[Opening INFORMATION PROVIDED section]

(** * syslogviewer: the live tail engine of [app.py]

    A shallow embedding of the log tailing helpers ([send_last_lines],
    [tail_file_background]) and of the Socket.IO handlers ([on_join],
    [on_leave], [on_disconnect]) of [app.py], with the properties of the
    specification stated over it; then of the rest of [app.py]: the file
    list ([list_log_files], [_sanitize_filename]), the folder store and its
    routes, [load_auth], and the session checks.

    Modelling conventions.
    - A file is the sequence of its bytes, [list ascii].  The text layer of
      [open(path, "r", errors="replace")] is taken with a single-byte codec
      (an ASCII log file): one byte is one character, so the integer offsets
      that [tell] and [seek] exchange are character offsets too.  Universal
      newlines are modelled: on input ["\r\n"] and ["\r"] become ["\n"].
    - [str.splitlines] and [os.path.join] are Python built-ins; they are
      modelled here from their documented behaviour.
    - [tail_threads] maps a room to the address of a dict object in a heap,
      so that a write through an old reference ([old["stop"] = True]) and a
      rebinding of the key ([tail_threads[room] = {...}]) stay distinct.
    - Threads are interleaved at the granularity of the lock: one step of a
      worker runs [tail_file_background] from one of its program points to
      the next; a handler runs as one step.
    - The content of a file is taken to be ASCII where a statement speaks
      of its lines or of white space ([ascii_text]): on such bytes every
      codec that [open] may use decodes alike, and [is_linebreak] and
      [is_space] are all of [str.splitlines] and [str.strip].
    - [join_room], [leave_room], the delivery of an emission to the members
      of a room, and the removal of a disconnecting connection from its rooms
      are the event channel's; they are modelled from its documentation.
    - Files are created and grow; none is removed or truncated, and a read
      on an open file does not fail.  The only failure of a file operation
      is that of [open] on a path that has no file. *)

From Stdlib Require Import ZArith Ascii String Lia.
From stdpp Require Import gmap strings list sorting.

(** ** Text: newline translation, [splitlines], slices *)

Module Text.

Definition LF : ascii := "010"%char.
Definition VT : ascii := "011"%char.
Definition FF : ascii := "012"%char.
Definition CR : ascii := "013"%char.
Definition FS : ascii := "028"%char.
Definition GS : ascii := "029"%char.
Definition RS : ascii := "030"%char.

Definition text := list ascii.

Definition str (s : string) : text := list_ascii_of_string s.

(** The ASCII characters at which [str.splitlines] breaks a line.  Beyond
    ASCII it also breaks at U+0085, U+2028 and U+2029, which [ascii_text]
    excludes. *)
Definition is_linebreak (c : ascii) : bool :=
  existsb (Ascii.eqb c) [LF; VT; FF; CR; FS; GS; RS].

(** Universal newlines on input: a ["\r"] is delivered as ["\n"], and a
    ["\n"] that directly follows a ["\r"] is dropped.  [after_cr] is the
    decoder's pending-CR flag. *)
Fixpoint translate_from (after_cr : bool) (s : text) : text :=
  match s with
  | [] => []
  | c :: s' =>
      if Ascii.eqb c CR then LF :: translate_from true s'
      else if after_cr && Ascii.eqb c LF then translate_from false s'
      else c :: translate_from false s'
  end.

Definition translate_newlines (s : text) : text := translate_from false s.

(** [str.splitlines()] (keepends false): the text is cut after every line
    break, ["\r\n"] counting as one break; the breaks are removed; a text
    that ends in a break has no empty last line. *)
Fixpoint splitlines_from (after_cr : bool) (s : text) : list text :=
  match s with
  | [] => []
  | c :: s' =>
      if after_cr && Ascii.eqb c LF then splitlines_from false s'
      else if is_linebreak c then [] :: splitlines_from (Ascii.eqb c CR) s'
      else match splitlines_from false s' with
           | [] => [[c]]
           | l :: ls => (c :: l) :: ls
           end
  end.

[Closing INFORMATION PROVIDED section]
[Opening INFORMATION PROVIDED section]

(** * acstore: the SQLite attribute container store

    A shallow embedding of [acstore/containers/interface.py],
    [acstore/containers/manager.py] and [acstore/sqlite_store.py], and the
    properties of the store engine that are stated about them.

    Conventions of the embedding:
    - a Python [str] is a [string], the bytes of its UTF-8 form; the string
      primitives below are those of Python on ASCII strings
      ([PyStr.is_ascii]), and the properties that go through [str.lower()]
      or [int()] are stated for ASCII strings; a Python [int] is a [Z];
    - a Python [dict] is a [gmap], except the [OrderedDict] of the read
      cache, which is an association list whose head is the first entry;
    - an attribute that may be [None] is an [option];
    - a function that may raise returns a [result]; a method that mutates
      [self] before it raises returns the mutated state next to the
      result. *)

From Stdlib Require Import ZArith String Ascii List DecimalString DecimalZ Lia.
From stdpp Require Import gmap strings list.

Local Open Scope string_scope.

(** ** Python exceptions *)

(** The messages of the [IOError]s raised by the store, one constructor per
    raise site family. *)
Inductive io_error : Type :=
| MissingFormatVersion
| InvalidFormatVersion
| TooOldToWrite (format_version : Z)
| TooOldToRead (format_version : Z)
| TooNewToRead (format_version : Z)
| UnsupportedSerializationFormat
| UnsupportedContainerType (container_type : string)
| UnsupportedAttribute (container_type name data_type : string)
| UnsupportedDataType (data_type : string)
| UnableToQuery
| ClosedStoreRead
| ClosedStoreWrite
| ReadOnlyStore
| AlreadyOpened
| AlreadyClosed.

[Closing INFORMATION PROVIDED section]

YOUR TASK
Only lines with the word "runs" are wanted, so copy each one from the records.

TASK RESPONSE
      worker runs [tail_file_background] from one of its program points to
      the next; a handler runs as one step.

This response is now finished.